Mais les conséquences économiques se font encore attendre

- Les mesures pro­tec­tion­nistes adop­tées par les États‑Unis à par­tir de 2018 n’ont pas per­mis de réduire le défi­cit com­mer­cial amé­ri­cain qui attei­gnait 577 mil­liards de dol­lars fin 2019 (contre 484 mil­liards de dol­lars au début de son man­dat).

- Les droits de douane et les sanc­tions amé­ri­caines ont bien désor­ga­ni­sé les chaînes de valeur mon­diales (en par­ti­cu­lier dans l’industrie des semi‑conducteurs) mais ils n’ont pas per­mis d’initier à ce stade un véri­table mou­ve­ment de relo­ca­li­sa­tion indus­trielle aux États‑Unis. Selon une étude de la Chambre de com­merce amé­ri­caine en Chine, moins de 4 % des entre­prises amé­ri­caines pré­sentes dans le pays ont ini­tié la relo­ca­li­sa­tion d’une par­tie de leur pro­duc­tion aux États‑Unis.

 

Vers un monde plus multipolaire

Si l’érosion du mul­ti­la­té­ra­lisme a com­men­cé avant la pré­si­dence de Donald Trump, son man­dat mar­que­ra la tran­si­tion pro­gres­sive vers un monde plus mul­ti­po­laire.

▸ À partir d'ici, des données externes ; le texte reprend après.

Definition VERIFIED_PREFIX : string := "x-verified-".

(** Remove the [x-verified-*] headers of the inbound request: collect, then remove. *)
Definition remove_verified (h : header_map) : header_map :=
  foldl (λ h n, hm_remove n h) h (filter (λ n, starts_with VERIFIED_PREFIX n = true) (hm_list h).*1).

Definition add_verified (r : Protocol.RouteInfo) (original_path : string) (h : header_map) : header_map :=
  add_header "x-verified-secret" (Protocol.ri_secret_token r)
    (add_header "x-verified-backend" (Protocol.ri_backend_id r)
      (add_header "x-verified-path" original_path
        (add_header_opt "x-verified-user-data" (json_to_string <$> Protocol.ri_user_data r)
          (add_header_opt "x-verified-username" (Protocol.ri_user r) h)))).

(** The [Err] is the status of the response. *)
Definition prepare_request (r : Protocol.RouteInfo) (original_path : string) (rq : MutableRequest)
  : result N MutableRequest :=
  match hm_get "host" (rq_headers rq) with
  | None => Err 400%N
  | Some host =>
      if value_to_str_ok host then
        match Request.subdomain_from_host host (Protocol.ri_cluster r) with
        | Err _ => Err 403%N
        | Ok request_subdomain =>
            if match Protocol.ri_subdomain r with
               | Some subdomain => bool_decide (request_subdomain ≠ Some subdomain)
               | None => false
               end
            then Err 403%N
            else
              let rq := set_upstream_address (Protocol.ri_address r) rq in
              Ok (set_headers (add_verified r original_path (remove_verified (rq_headers rq))) rq)
        end
      else Err 400%N
  end.

(** [call] up to the lookup of the route. The URI panic of the token extraction is the outer
    [None]. *)
Inductive CallStart :=
| Respond (r : Response)
| Lookup (token : string) (rq : MutableRequest) (original_path : string).

Definition call_start (ready : bool) (root_redirect_url : option string) (rq : MutableRequest)
  : option CallStart :=
  if bool_decide (uri_path rq = "/ready") then
    Some (Respond (status_code_to_response (if ready then 200 else 503)%N))
  else if bool_decide (uri_path rq = "/") then
    Some (Respond
      match root_redirect_url with
      | Some url => MkResponse 301 (apply_general_headers (hm_append "location" url hm_empty))
      | None => status_code_to_response 400
      end)
  else
    match Request.get_and_maybe_remove_bearer_token (rq_path_and_query rq) with
    | None => None
    | Some (_, None) => Some (Respond (status_code_to_response 400))
    | Some (pq, Some token) =>
        if match pq with Some pq => uri_from_parts_ok pq | None => true end
        then Some (Lookup token (set_path_and_query pq rq) (uri_path rq))
        else Some (Respond (status_code_to_response 400))
    end.

(** [call] after the lookup, up to the request to the backend. *)
Inductive CallFinish :=
| Refuse (r : Response)
| Forward (rq : MutableRequest).

Definition call_finish (route_info : option Protocol.RouteInfo) (rq : MutableRequest)
    (original_path : string) : CallFinish :=
  match route_info with
  | None => Refuse (status_code_to_response 410)
  | Some r =>
      match prepare_request r original_path rq with
      | Err status => Refuse (status_code_to_response status)
      | Ok rq => Forward rq
      end
  end.

(** The backend's answer: [None] when the request failed. An upgrade opens a connection, which
    [upgrade_ended] closes; another answer is a visit. *)
Definition call_respond (r : Protocol.RouteInfo) (answer : option Response) (upgrade : bool) (now : Z)
    (m : ConnectionMonitor.ConnectionMonitor)
  : Response * (ConnectionMonitor.ConnectionMonitor * list string) :=
  match answer with
  | None => (status_code_to_response 500, (m, []))
  | Some res =>
      (MkResponse (rp_status res)
         (hm_insert "x-plane-backend-id" (Protocol.ri_backend_id r)
            (apply_general_headers (rp_headers res))),
       if upgrade then ConnectionMonitor.inc_connection now (Protocol.ri_backend_id r) m
       else ConnectionMonitor.touch_backend now (Protocol.ri_backend_id r) m)
  end.

Definition upgrade_ended (r : Protocol.RouteInfo) (m : ConnectionMonitor.ConnectionMonitor)
  : ConnectionMonitor.ConnectionMonitor :=
  ConnectionMonitor.dec_connection (Protocol.ri_backend_id r) m.

End ProxyServer.
End ProxyServer.

(** ** The proxy's connection to the controller *)
Module ProxyConnection.
Section ProxyConnection.
Context `{Lru : LruCache}.

Record State := MkState {
  ps_routes : RouteMap.RouteMap;
  ps_monitor : ConnectionMonitor.ConnectionMonitor
}.

(** A new connection to the controller. *)
Definition connected (s : State) : State :=
  MkState (RouteMap.set_sender (ps_routes s)) (ConnectionMonitor.set_listener (ps_monitor s)).

(** The messages of the controller; the second component is the woken lookups. Responses for
    the certificate manager are passed on. *)
Definition handle_message (msg : Protocol.MessageToProxy) (s : State) : State * list nat :=
  match msg with
  | Protocol.TPRouteInfoResponse r =>
      let '(m, woken) := RouteMap.receive r (ps_routes s) in (MkState m (ps_monitor s), woken)
  | Protocol.TPCertManagerResponse _ => (s, [])
  | Protocol.TPBackendRemoved b =>
      (MkState (RouteMap.remove_backend b (ps_routes s))
         (ConnectionMonitor.remove_backend b (ps_monitor s)), [])
  end.

End ProxyConnection.
End ProxyConnection.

Le décou­plage avec la Chine implique une perte d’hégémonie amé­ri­caine, au pro­fit de blocs d’influence régio­nale, s’opposant au niveau inter­na­tio­nal. Dans ce contexte, l’Europe devra trou­ver sa place, par­ta­gée entre sa proxi­mi­té cultu­relle, finan­cière et mili­taire avec les États‑Unis et ses rela­tions com­mer­ciales pri­vi­lé­giées avec la Chine, comme l’illustre le revi­re­ment de cer­tains pays euro­péens s’agissant du déploie­ment sur leur ter­ri­toire de la 5G par le groupe chi­nois Hua­wei.